Third, a systematic and quantitative performance comparison of ML-based and non-ML-based methods is precluded because the benchmarks, EMA tasks, and training/evaluation data differ between the two method types. Nevertheless, the superior performance of ML-based methods over non-ML-based methods is evidenced by two facts: the popularity of ML-based approaches in EMA methods and the excellent performance of ML-based approaches in CASP. The former trend is reflected in the increasing number of ML-based EMA methods in recent CASP challenges. In the last CASP (CASP13), the 18 top-performing EMA methods proposed by six groups/laboratories included 12 NN-based methods, two SVM-based methods, three linear regression methods, and one knowledge-based potential method [20
]. All of these methods except the last are related to ML. Moreover, ProQ2 was the most successful EMA method in the CASP11 challenge [30
], whereas SVMQA and ProQ3 selected the best models from the model pool with excellent performance. These three methods are SVM-based EMA methods. In addition, the NN-based ModFOLD6 method reasonably predicted the global quality score in CASP12 [19
]. These performances also highlight the excellent performance of ML in the quality assessment of the protein structure.

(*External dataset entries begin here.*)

(* ===== verification/Requests.v ===== *)
(** * Requests that overlap (infra/engine/scheduler/workflow_manager.go)

    The API serves each request in a goroutine of its own.  An operation of the
    manager takes a lock, lets it go and takes it again: here it is a program of
    such sections (Effects), and requests interleave between them.  What a
    section does, and what is done without the lock between two of them, is one
    step. *)
From Stdlib Require Import ZArith Lia.
From stdpp Require Import base gmap sets strings list relations.
From S2P Require Import Prelude GoVal Model Validate Payload Dispatcher World Copy Manager Repository Watch Effects.
Set Warnings "-register-all,-clear-no-such-hyp,-level-tolerance".
Local Open Scope Z_scope.
Local Open Scope list_scope.

Inductive section_of : Type -> Type :=
| Section_ {X : Type} (m : M World X) : section_of X.
Definition do_section : handler section_of World := fun X e => match e in section_of X return M World X with Section_ m => m end.

Abbreviation request := (io section_of).
Definition locked {X : Type} (m : M World X) : request X := call (Section_ m).

(** ** The operations, section by section *)

Section requests.
Context `{Naming} `{Coordinator}.

(** [RunWorkflow] looks for the definition, then for a run of it, then
    submits. *)
Definition run_request (uuid : string) : request (res wm_error unit) :=
  wf ← locked (GetRegisteredWorkflow uuid);
  match wf with
  | None => mret (Err NotRegistered)
  | Some wf =>
      running ← locked (wm_GetWorkflowState uuid);
      match running with
      | Some _ => mret (Err AlreadyRunning)
      | None =>
          match DeepCopy wf with
          | None => mret (Err CopyFailed)
          | Some wfCopy => locked (SubmitWorkflow wfCopy)
          end
      end
  end.

(** The entry's state, while it is paused. *)
Definition paused_state (uuid : string) : M World (res wm_error WorkflowState) :=
  entry ← LockEntry uuid;
  mret match entry with
       | None => Err NotFound
       | Some entry =>
           if decide (Status (we_state entry) = WorkflowStatusPaused) then Ok (we_state entry)
           else Err (NotPaused (Status (we_state entry)))
       end.

Definition approve_lock (uuid : string) : M World (res wm_error WorkflowState) :=
  entry ← LockEntry uuid;
  match entry with
  | None => mret (Err NotFound)
  | Some entry =>
      if decide (Status (we_state entry) = WorkflowStatusPaused) then
        modify (update_entry uuid (fun st => st <| Status := WorkflowStatusRunning |>));;
        mret (Ok (we_state entry))
      else mret (Err (NotPaused (Status (we_state entry))))
  end.

(** The last group was approved: the run is over, if it still runs. *)
Definition approve_complete (uuid : string) : M World unit :=
  entry2 ← LockEntry uuid;
  match entry2 with
  | Some entry2 =>
      PersistWorkflowLocked uuid (we_state entry2 <| Status := WorkflowStatusCompleted |>) entry2
  | None => mret tt
  end.

Definition approve_request (uuid : string) : request (res wm_error unit) :=
  st ← locked (approve_lock uuid);
  match st with
  | Err e => mret (Err e)
  | Ok state =>
      match ws_Workflow state with
      | None => locked panic
      | Some wf =>
          let last := wrap64 (Z.of_nat (length (TaskGroups wf)) - 1) in
          let pausedGroupIdx := PausedGroupIdx state in
          locked (emit uuid "workflow_approved"
            (DataMap {["workflow" := uuid; "task" := PausedTaskName state]}));;
          (if (0 <=? pausedGroupIdx) && (pausedGroupIdx <? last) then
             locked (spawn (GExecuteWorkflow RootContext uuid [clean_output (PausedTaskOutput state)]
                       (wrap64 (pausedGroupIdx + 1))))
           else if pausedGroupIdx =? last then
             locked (approve_complete uuid);; locked (emit uuid "workflow_completed" (DataUUID uuid))
           else mret tt);;
          mret (Ok tt)
      end
  end.

Definition reject_payload (uuid reason traceID : string) (state : WorkflowState) : TaskPayload :=
  zero_payload <| WorkflowID := uuid |> <| TaskName := PausedTaskName state |>
    <| TraceID := traceID |> <| pl_Status := StatusFailed |> <| Result := reason |>.

(** Between the check and the failure the lock is free.  The state is shared:
    what it is by then counts, while the run is there. *)
Definition reject_fail (uuid : string) (state : WorkflowState) (payload : TaskPayload) : M World unit :=
  fun w => HandleTaskFailed RootContext uuid (default state (running_state uuid w)) payload w.

Definition reject_request (uuid reason : string) : request (res wm_error unit) :=
  st ← locked (paused_state uuid);
  match st with
  | Err e => mret (Err e)
  | Ok state =>
      let reason := if decide (reason = "") then "审批被驳回" else reason in
      locked (emit uuid "workflow_rejected"
        (DataMap {["workflow" := uuid; "task" := PausedTaskName state; "reason" := reason]}));;
      traceID ← locked new_trace_id;
      locked (reject_fail uuid state (reject_payload uuid reason traceID state));;
      mret (Ok tt)
  end.

(** An entry is shared: who has found it, and then waits for its lock, gets it
    as it is by then, in the place of the run or, if that is over, with the
    state that went to the history. *)
Definition current_entry (uuid : string) (entry : workflowEntry) (w : World) : workflowEntry :=
  match runningEntries w !! uuid with
  | Some e => if decide (we_ctx e = we_ctx entry) then e else entry
  | None => entry <| we_state ::= fun st => default st (workflowHistory w !! ExecutionID st) |>
  end.

(** [CancelWorkflow], from the moment it holds the lock of the entry. *)
Definition cancel_held (uuid : string) (entry : workflowEntry)
  : M World (res wm_error (WorkflowState * string)) :=
  entry ← gets (current_entry uuid entry);
  let state := we_state entry in
  if decide (Status state = WorkflowStatusRunning \/ Status state = WorkflowStatusPaused) then
    let wasPaused := bool_decide (Status state = WorkflowStatusPaused) in
    let taskName := if wasPaused && negb (bool_decide (PausedTaskName state = ""))
                    then PausedTaskName state else "__cancelled__" in
    let state := state <| ws_Error := "用户已取消" |> in
    PersistWorkflowLocked uuid state entry;;
    mret (Ok (state, taskName))
  else mret (Err NotRunning).

Definition cancel_request (uuid : string) : request (res wm_error unit) :=
  entry ← locked (LockEntry uuid);
  match entry with
  | None => mret (Err NotFound)
  | Some entry =>
      r ← locked (cancel_held uuid entry);
      match r with
      | Err e => mret (Err e)
      | Ok (state, taskName) =>
          locked (emit uuid "workflow_cancelled" (DataUUID uuid));;
          traceID ← locked new_trace_id;
          locked (StartSagaRollback uuid state
            (zero_payload <| WorkflowID := uuid |> <| TaskName := taskName |>
              <| TraceID := traceID |> <| Result := "用户已取消" |>));;
          mret (Ok tt)
      end
  end.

Fourth, the emergence of deep learning techniques has profoundly affected the performance of protein structure prediction methods. With the high quality protein models generated by DL-based prediction servers, the difficulty for EMA methods to differentiate these models accurately has increased. It is important to note that the pool of high quality models might lead to spuriously good performance in consensus methods as seen in the CASP13 assessment [31
]. As most EMA methods are always trained on previous CASP models, this also poses the question of how the next generation EMA methods can meet the more stringent requirements of the ever-improved high quality models.
ML-based EMA methods are certainly meritorious, as on average, the best EMA methods select models that are better than those provided by the best server; however, so far, no single EMA method can always select the best model for a target [20
]. This suggests that the best ML-based EMA methods are yet to come. Most of the ML algorithms are inputted with multiple features such as energy-based features, basic physicochemical features, and statistical features. Experimental results show that inputting different feature categories and different combination of features can change the performance of the algorithm [84
]. Therefore, the features must be carefully selected. Finding the best feature combination is a future research direction. Although the RF algorithm is available for feature screening [23
], it is not widely used for this purpose. On the other hand, because CNN-based EMA methods use the low-level (raw) features, they negate the need for feature screening. For example, the only input features of 3DCNN_MQA are 11 types of atom density map.
Meanwhile, the optimal use of ML in model accuracy evaluations is underdeveloped [20
]. The number of new DL approaches increases each year, providing increasingly advanced ML approaches for EMA research. For example, AngularQA [78
], which has been recently proposed for quality assessment of protein structures, is the first EMA method built with the LSTM architecture. Innovative ML approaches provide another avenue for improving current EMA methods. For example, ProQ4 [21
] has a multi-stream network architecture and adopts an innovative transfer-learning approach. These constructs improve the global-score prediction and the selection from the model pool.